- May 15, 2020
On May 15, 2020, from 1:00-2:00 p.m. Eastern Time, the U.S. Food and Drug Administration (FDA) will host a virtual Town Hall for researchers, clinical laboratories, and commercial manufacturers to discuss the production and use of 3D printed swabs during the COVID-19 public health emergency. This is a collaboration between the FDA, the Department of Veterans Affairs’ (VA) Innovation Ecosystem, and the National Institutes of Health’s (NIH) 3D Print Exchange.
During this town hall, representatives from each of these three Agencies will discuss the activities of this collaboration, including the current proposed regulatory science research aims regarding the design, manufacturing, and use of 3D printed swabs during the COVID-19 public health emergency.

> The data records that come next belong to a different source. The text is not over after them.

(* ===== verification/GoFloat.v ===== *)
(** * Go's [float64]

    IEEE-754 binary64 arithmetic as executable definitions over
    [SpecFloat.spec_float] (round to nearest, ties to even), with the
    conversions between [int64] and [float64] and the functions of package
    [math] that the sources use.  A decimal literal [n/d] of the sources is the
    correctly rounded quotient of the two integers. *)

From Corelib Require Import Floats.SpecFloat.
From Stdlib Require Import Ascii.
From S2P Require Import Prelude GoStrings.

#[local] Open Scope string_scope.
#[local] Open Scope Z_scope.

Abbreviation float64 := spec_float (only parsing).

Definition fprec : Z := 53.
Definition femax : Z := 1024.

Definition fadd (x y : float64) : float64 := SFadd fprec femax x y.
Definition fsub (x y : float64) : float64 := SFsub fprec femax x y.
Definition fmul (x y : float64) : float64 := SFmul fprec femax x y.
Definition fdiv (x y : float64) : float64 := SFdiv fprec femax x y.
Definition fneg (x : float64) : float64 := SFopp x.
Definition fabs (x : float64) : float64 := SFabs x.
Definition fsqrt (x : float64) : float64 := SFsqrt fprec femax x.
Definition flt (x y : float64) : bool := SFltb x y.
Definition fle (x y : float64) : bool := SFleb x y.
Definition fgt (x y : float64) : bool := SFltb y x.
Definition fge (x y : float64) : bool := SFleb y x.
Definition feq (x y : float64) : bool := SFeqb x y.

(** [float64(z)] of an integer. *)
Definition float64_of_Z (z : Z) : float64 := binary_normalize fprec femax z 0 false.

(** A decimal literal of the sources, e.g. [0.2] is [flit 2 10]. *)
Definition flit (n d : Z) : float64 := fdiv (float64_of_Z n) (float64_of_Z d).

Definition fzero : float64 := S754_zero false.
Definition fone : float64 := float64_of_Z 1.

(** Go's [float32]: binary32 arithmetic; the comparisons are those above. *)
Abbreviation float32 := spec_float (only parsing).

Definition f32add (x y : float32) : float32 := SFadd 24 128 x y.
Definition f32sub (x y : float32) : float32 := SFsub 24 128 x y.
Definition f32div (x y : float32) : float32 := SFdiv 24 128 x y.
Definition float32_of_Z (z : Z) : float32 := binary_normalize 24 128 z 0 false.

(** [trunc m e] is the integer part of [m * 2^e]. *)
Definition ftrunc (m : positive) (e : Z) : Z :=
  if 0 <=? e then Z.shiftl (Zpos m) e else Z.shiftr (Zpos m) (- e).

(** The conversion [int64(x)]: truncation towards zero.  Go leaves the result
    of an unrepresentable value to the implementation; amd64's CVTTSD2SQ
    returns the smallest [int64]. *)
Definition int64_of_float64 (x : float64) : Z :=
  match x with
  | S754_zero _ => 0
  | S754_infinity _ | S754_nan => - 2 ^ 63
  | S754_finite s m e =>
      let z := cond_Zopp s (ftrunc m e) in
      if (- 2 ^ 63 <=? z) && (z <? 2 ^ 63) then z else - 2 ^ 63
  end.

(** [math.Round]: to the nearest integer, halves away from zero. *)
Definition math_Round (x : float64) : float64 :=
  match x with
  | S754_finite s m e =>
      if 0 <=? e then x
      else
        match Z.shiftr (Zpos m + 2 ^ (- e - 1)) (- e) with
        | Zpos q => binary_round fprec femax s q 0
        | _ => S754_zero s
        end
  | _ => x
  end.

(** [math.Ceil]. *)
Definition math_Ceil (x : float64) : float64 :=
  match x with
  | S754_finite s m e =>
      if 0 <=? e then x
      else
        match (if s then Z.shiftr (Zpos m) (- e)
               else - Z.shiftr (- Zpos m) (- e)) with
        | Zpos q => binary_round fprec femax s q 0
        | _ => S754_zero s
        end
  | _ => x
  end.

(** [math.Max] on values that are not NaN. *)
Definition math_Max (x y : float64) : float64 :=
  match x, y with
  | S754_nan, _ | _, S754_nan => S754_nan
  | S754_zero sx, S754_zero sy => S754_zero (sx && sy)
  | _, _ => if flt y x then x else y
  end.

Lemma int64_of_float64_range x : in_int64 (int64_of_float64 x).
Proof.
  unfold in_int64, int64_of_float64.
  destruct x as [| | |s m e]; [simpl; lia..|].
  destruct (_ && _) eqn:H; simpl; lia.
Qed.

#[export] Hint Resolve int64_of_float64_range : caelus.

Lemma float64_of_nonneg n : 0 <= n -> flt (float64_of_Z n) fzero = false.
Proof.
  intros Hn. unfold float64_of_Z, binary_normalize. destruct n as [|p|p]; [done| |lia].
  unfold binary_round. destruct (shl_align _ _ _) as [mz ez]. unfold binary_round_aux.
  destruct (shr_fexp _ _ _ _ _) as [m1 e1]. destruct (shr_fexp _ _ _ _ _) as [m2 e2].
  destruct (shr_m m2) as [|q|q]; [done| |done]. by destruct (_ <=? _).
Qed.

Lemma flt_irrefl x : flt x x = false.
Proof.
  destruct x as [[]|[]| |s m e]; try done. unfold flt, SFltb, SFcompare. rewrite Z.compare_refl.
  change (Pcompare m m Eq) with (Pos.compare m m). rewrite Pos.compare_refl. by destruct s.
Qed.

(** ** The order of floating point numbers

    Numbers that are not NaN are ordered as the triples [fkey]. *)

Definition is_num (x : spec_float) : Prop := x <> S754_nan.

Definition fkey (x : spec_float) : Z * Z * Z :=
  match x with
  | S754_nan => (3, 0, 0)
  | S754_infinity s => (if s then -2 else 2, 0, 0)
  | S754_zero _ => (0, 0, 0)
  | S754_finite s m e => if s then (-1, - e, - Zpos m) else (1, e, Zpos m)
  end.

Definition lex3 (a b : Z * Z * Z) : bool :=
  let '(a1, a2, a3) := a in
  let '(b1, b2, b3) := b in
  (a1 <? b1) || ((a1 =? b1) && ((a2 <? b2) || ((a2 =? b2) && (a3 <? b3)))).

Lemma flt_fkey x y : is_num x -> is_num y -> flt x y = lex3 (fkey x) (fkey y).
Proof.
  unfold is_num, flt, SFltb, lex3. intros Hx Hy.
  destruct x as [s1|s1| |s1 m1 e1]; try done; destruct y as [s2|s2| |s2 m2 e2]; try done;
    destruct s1; try destruct s2; try reflexivity; cbn [SFcompare fkey];
    destruct (Z.compare_spec e1 e2); try change (Pcompare m1 m2 Eq) with (Pos.compare m1 m2);
    try destruct (Pos.compare_spec m1 m2); simpl; lia.
Qed.

Lemma feq_fkey x y : is_num x -> is_num y -> feq x y = bool_decide (fkey x = fkey y).
Proof.
  unfold is_num, feq, SFeqb. intros Hx Hy.
  destruct x as [s1|s1| |s1 m1 e1]; try done; destruct y as [s2|s2| |s2 m2 e2]; try done;
    destruct s1; try destruct s2; try reflexivity; cbn [SFcompare fkey];
    destruct (Z.compare_spec e1 e2); try change (Pcompare m1 m2 Eq) with (Pos.compare m1 m2);
    try destruct (Pos.compare_spec m1 m2); simpl; symmetry;
    first [apply bool_decide_eq_true_2; congruence | apply bool_decide_eq_false_2; intros [=]; lia].
Qed.

(** ** Decimal numbers *)

(** A run of digits: its value, its length and what follows. *)
Fixpoint scan_digits (acc : Z) (n : nat) (s : string) : Z * nat * string :=
  match s with
  | EmptyString => (acc, n, "")
  | String c s' =>
      match char_digit c with
      | Some d => scan_digits (acc * 10 + d) (S n) s'
      | None => (acc, n, s)
      end
  end.

(** The nearest float to [m * 10^e]. *)
Definition decimal_float (neg : bool) (m e : Z) : float64 :=
  let v := match m with
           | Zpos p => if 0 <=? e then binary_normalize fprec femax (m * 10 ^ e) 0 false
                       else fdiv (S754_finite false p 0) (S754_finite false (Z.to_pos (10 ^ (- e))) 0)
           | _ => fzero
           end in
  if neg then fneg v else v.

(** [strconv.ParseFloat(s, 64)] on decimal numbers with an optional sign,
    fraction and exponent. *)
Definition ParseFloat (s : string) : option float64 :=
  let '(neg, body) := match s with
                      | String "-" s' => (true, s')
                      | String "+" s' => (false, s')
                      | _ => (false, s)
                      end in
  let '(ip, n1, r1) := scan_digits 0 0 body in
  let '(m, n2, r2) := match r1 with
                      | String "." s' => scan_digits ip 0 s'
                      | _ => (ip, O, r1)
                      end in
  if Nat.eqb (n1 + n2) 0 then None
  else
    match r2 with
    | EmptyString => Some (decimal_float neg m (- Z.of_nat n2))
    | String c s' =>
        if Ascii.eqb c "e"%char || Ascii.eqb c "E"%char then
          match Atoi s' with
          | Some e => Some (decimal_float neg m (e - Z.of_nat n2))
          | None => None
          end
        else None
    end.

Representatives from these three Agencies will also provide an overview of their partnership, including discussion of best scientific practices and processes for the manufacture and validation of these 3D printed products. We will also answer technical questions about the proposed scientific research regarding the development and validation of swabs manufactured through unconventional means for use with COVID-19 testing.
The FDA’s Policy for Diagnostic Tests for Coronavirus Disease-2019 during the Public Health Emergency (Revised) was issued on February 29,2020 to help accelerate the availability of novel coronavirus (COVID-19) tests developed by laboratories and commercial manufacturers for the duration of the public health emergency. Rapid detection of COVID-19 cases in the United States requires wide availability of testing to control the emergence of this rapidly spreading, severe illness. This guidance was updated on March 16, 2020, May 4, 2020, and May 11, 2020.